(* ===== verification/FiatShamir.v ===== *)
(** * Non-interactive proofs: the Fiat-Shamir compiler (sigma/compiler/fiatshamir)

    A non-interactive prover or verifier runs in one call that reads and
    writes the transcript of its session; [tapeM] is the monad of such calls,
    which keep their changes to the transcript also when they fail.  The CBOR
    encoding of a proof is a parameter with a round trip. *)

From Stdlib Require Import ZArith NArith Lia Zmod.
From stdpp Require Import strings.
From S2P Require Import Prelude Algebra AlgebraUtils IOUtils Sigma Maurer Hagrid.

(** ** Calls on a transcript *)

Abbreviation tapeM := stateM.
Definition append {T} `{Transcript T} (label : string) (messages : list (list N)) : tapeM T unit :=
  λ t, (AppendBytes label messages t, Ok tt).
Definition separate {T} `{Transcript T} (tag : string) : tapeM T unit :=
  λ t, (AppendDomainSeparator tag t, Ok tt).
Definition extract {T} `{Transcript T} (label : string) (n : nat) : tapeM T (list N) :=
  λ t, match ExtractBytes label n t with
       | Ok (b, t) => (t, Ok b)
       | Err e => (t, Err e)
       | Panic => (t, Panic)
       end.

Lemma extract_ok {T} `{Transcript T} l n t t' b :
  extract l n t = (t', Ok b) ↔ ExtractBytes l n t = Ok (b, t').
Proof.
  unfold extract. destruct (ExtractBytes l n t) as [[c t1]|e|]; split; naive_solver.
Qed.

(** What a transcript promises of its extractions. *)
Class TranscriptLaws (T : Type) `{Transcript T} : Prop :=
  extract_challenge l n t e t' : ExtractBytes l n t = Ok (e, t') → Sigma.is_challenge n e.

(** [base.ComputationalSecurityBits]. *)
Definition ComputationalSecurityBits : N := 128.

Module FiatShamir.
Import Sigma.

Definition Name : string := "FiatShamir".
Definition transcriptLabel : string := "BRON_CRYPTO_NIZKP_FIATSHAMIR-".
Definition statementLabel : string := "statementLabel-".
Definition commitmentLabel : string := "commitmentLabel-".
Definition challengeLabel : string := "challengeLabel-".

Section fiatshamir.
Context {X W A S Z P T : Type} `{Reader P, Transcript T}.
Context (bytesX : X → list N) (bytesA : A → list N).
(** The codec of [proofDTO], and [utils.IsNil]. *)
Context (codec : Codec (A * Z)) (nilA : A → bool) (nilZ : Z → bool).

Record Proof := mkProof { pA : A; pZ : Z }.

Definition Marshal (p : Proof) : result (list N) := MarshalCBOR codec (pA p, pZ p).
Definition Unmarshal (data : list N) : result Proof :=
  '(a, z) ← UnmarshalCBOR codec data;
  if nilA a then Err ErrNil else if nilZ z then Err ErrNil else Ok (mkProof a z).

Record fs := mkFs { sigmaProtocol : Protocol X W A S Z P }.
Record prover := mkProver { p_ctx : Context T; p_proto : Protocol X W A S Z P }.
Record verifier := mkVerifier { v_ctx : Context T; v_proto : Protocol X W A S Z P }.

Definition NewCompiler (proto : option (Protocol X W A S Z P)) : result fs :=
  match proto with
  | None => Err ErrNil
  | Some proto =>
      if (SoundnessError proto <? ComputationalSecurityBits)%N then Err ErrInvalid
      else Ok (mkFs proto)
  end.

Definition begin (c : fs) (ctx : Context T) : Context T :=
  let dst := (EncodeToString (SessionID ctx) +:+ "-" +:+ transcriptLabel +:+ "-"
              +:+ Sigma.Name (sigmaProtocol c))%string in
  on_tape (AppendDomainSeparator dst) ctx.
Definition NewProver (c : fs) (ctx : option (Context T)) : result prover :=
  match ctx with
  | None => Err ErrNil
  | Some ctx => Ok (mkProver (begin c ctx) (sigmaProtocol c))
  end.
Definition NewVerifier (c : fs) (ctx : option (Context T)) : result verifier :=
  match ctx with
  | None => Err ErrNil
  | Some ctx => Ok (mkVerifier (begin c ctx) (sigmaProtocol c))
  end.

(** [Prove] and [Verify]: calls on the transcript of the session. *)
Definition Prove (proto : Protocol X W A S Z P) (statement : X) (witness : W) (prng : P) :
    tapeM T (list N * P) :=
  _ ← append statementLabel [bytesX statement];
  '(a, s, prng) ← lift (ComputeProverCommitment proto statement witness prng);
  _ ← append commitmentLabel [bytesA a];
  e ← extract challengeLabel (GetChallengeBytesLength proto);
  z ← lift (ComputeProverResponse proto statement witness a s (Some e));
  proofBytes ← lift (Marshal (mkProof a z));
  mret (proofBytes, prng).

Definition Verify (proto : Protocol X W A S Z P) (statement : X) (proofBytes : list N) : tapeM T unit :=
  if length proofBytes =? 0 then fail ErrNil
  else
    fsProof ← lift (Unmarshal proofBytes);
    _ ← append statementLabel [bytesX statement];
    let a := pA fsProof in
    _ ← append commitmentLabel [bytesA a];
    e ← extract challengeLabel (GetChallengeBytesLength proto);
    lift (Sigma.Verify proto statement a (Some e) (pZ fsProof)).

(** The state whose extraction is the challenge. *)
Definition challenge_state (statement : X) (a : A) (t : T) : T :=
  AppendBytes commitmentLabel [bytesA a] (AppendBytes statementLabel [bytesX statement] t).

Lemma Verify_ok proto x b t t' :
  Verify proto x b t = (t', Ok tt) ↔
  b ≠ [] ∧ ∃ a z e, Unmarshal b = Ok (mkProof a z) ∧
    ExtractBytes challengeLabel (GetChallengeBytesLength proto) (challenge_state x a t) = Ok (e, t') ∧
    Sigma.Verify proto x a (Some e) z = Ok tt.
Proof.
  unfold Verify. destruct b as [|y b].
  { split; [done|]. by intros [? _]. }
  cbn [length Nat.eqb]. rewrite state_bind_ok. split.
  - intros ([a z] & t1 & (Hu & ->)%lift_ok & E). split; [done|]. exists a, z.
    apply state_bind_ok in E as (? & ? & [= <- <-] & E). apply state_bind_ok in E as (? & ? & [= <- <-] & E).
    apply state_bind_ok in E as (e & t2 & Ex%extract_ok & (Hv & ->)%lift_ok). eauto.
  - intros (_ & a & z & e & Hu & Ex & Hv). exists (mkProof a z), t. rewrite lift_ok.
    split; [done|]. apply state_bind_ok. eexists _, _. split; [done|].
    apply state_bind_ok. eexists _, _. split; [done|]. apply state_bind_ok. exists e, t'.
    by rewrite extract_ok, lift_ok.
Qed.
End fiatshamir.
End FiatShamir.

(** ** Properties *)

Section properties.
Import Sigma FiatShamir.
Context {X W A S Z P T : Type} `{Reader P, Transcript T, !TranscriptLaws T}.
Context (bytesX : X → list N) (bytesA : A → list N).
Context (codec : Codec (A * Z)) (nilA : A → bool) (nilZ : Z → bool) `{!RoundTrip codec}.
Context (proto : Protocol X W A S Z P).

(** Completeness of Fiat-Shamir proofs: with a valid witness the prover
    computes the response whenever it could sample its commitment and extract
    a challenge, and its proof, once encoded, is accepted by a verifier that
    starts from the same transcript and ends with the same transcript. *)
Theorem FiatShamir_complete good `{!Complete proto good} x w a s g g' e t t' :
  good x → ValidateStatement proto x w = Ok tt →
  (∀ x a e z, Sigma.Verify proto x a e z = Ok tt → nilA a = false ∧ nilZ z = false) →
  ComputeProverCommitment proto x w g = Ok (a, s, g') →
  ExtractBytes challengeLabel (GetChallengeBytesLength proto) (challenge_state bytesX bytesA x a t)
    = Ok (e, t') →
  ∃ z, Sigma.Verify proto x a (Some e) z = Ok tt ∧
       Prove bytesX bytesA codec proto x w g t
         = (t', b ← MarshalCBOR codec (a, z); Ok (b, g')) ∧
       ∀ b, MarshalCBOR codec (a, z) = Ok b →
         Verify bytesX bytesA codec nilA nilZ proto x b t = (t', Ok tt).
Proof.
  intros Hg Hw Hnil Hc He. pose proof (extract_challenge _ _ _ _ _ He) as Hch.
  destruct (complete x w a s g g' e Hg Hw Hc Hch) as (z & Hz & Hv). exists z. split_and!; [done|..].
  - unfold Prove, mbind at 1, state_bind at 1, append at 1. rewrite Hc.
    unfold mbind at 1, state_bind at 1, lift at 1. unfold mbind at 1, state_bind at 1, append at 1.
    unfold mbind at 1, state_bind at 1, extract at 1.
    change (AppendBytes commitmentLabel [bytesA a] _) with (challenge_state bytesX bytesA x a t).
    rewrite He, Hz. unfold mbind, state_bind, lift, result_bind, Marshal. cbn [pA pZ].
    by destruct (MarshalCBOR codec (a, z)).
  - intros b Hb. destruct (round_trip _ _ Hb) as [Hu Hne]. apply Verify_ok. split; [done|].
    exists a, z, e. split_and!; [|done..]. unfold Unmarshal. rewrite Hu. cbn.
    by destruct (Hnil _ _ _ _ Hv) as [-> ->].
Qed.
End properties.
---
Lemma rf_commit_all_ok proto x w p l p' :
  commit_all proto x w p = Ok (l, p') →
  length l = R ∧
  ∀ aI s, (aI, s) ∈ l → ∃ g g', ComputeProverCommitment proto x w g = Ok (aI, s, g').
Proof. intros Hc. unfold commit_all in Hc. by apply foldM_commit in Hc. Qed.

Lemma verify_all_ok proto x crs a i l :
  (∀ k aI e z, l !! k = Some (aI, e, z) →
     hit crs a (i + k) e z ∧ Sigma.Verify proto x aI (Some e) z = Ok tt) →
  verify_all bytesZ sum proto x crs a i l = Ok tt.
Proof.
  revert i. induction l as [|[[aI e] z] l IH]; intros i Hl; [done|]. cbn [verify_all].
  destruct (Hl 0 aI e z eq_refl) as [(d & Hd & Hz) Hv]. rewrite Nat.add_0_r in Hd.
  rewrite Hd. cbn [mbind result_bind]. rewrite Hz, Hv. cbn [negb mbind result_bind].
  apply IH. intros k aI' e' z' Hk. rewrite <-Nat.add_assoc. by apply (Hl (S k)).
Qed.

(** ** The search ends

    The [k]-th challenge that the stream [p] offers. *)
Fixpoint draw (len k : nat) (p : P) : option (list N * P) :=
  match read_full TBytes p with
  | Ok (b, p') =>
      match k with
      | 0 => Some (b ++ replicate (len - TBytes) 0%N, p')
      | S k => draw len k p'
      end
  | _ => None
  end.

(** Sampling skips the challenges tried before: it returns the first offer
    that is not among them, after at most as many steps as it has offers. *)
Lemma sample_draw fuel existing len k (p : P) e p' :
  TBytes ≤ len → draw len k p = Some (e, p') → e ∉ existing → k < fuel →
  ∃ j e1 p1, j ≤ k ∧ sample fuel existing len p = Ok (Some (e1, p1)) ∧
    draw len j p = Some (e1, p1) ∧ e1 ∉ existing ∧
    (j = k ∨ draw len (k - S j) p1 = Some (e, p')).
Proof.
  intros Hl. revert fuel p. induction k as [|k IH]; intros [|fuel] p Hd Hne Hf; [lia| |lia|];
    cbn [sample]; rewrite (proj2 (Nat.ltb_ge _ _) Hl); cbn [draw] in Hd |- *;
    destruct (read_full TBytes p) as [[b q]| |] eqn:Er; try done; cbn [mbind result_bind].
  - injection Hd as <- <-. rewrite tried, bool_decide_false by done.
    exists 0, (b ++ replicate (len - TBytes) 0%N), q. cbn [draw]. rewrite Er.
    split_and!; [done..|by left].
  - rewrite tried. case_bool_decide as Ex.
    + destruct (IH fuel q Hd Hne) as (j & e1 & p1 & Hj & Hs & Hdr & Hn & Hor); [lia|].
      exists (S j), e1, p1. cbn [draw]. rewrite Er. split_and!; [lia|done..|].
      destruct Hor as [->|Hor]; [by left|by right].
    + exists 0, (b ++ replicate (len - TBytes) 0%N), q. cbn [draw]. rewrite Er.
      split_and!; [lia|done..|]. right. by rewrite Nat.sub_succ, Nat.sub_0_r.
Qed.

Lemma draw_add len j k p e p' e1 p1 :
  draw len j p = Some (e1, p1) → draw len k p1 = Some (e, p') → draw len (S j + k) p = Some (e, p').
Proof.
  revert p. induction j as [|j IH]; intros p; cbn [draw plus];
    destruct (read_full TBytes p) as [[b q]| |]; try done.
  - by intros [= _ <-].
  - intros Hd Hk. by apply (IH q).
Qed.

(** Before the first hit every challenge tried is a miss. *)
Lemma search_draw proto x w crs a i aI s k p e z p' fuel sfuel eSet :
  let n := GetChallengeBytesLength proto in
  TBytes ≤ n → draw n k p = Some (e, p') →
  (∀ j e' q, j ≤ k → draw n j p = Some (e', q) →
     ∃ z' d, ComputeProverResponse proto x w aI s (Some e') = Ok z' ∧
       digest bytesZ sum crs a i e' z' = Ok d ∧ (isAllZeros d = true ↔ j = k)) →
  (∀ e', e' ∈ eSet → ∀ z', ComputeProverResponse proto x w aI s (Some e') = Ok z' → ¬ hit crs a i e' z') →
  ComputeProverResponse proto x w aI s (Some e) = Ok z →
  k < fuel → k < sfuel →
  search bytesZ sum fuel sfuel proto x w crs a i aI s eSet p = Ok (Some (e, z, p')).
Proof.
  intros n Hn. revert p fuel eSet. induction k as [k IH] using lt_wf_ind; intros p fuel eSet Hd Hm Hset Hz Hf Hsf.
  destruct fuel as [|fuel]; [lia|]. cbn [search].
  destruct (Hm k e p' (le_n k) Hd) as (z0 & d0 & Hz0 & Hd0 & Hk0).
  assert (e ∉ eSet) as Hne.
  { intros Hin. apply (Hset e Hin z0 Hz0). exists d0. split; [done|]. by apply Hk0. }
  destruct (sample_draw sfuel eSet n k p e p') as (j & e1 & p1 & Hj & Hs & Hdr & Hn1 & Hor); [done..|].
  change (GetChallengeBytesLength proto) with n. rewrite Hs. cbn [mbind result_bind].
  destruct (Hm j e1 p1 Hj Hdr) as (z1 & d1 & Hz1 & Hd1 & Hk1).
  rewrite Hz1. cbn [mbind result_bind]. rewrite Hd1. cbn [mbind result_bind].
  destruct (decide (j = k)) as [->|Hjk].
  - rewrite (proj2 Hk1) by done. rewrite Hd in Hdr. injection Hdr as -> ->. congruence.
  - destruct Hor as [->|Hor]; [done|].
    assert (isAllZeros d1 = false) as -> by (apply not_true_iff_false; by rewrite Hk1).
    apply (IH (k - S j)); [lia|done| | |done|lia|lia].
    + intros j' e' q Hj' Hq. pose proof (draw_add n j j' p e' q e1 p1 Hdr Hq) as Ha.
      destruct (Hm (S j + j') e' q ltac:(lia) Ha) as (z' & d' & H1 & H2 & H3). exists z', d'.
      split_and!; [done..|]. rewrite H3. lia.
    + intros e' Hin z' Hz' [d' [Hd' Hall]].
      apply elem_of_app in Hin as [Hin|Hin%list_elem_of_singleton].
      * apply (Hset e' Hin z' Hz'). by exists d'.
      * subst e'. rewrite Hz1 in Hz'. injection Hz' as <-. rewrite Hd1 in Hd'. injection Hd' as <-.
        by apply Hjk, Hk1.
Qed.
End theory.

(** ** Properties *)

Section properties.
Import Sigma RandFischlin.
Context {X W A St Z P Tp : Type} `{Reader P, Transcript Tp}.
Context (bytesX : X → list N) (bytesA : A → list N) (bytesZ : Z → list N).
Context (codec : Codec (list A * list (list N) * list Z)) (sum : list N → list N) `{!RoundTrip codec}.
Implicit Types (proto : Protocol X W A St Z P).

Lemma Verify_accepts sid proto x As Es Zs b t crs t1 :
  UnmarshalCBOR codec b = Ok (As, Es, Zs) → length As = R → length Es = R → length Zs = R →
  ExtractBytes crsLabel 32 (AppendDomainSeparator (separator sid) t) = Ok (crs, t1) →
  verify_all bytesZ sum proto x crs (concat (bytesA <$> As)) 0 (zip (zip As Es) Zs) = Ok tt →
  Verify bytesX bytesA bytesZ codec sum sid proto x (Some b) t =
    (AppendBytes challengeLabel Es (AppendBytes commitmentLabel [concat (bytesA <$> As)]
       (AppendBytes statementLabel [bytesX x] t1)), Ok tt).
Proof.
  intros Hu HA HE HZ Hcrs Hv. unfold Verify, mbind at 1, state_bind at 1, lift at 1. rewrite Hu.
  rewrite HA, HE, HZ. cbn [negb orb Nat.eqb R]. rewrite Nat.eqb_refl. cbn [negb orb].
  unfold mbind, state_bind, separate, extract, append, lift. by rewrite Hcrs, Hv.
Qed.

Exercise description:
Identify each line of the material where the word "ends" shows up, and copy it.

Output of the exercise:
    starts from the same transcript and ends with the same transcript. *)
(** ** The search ends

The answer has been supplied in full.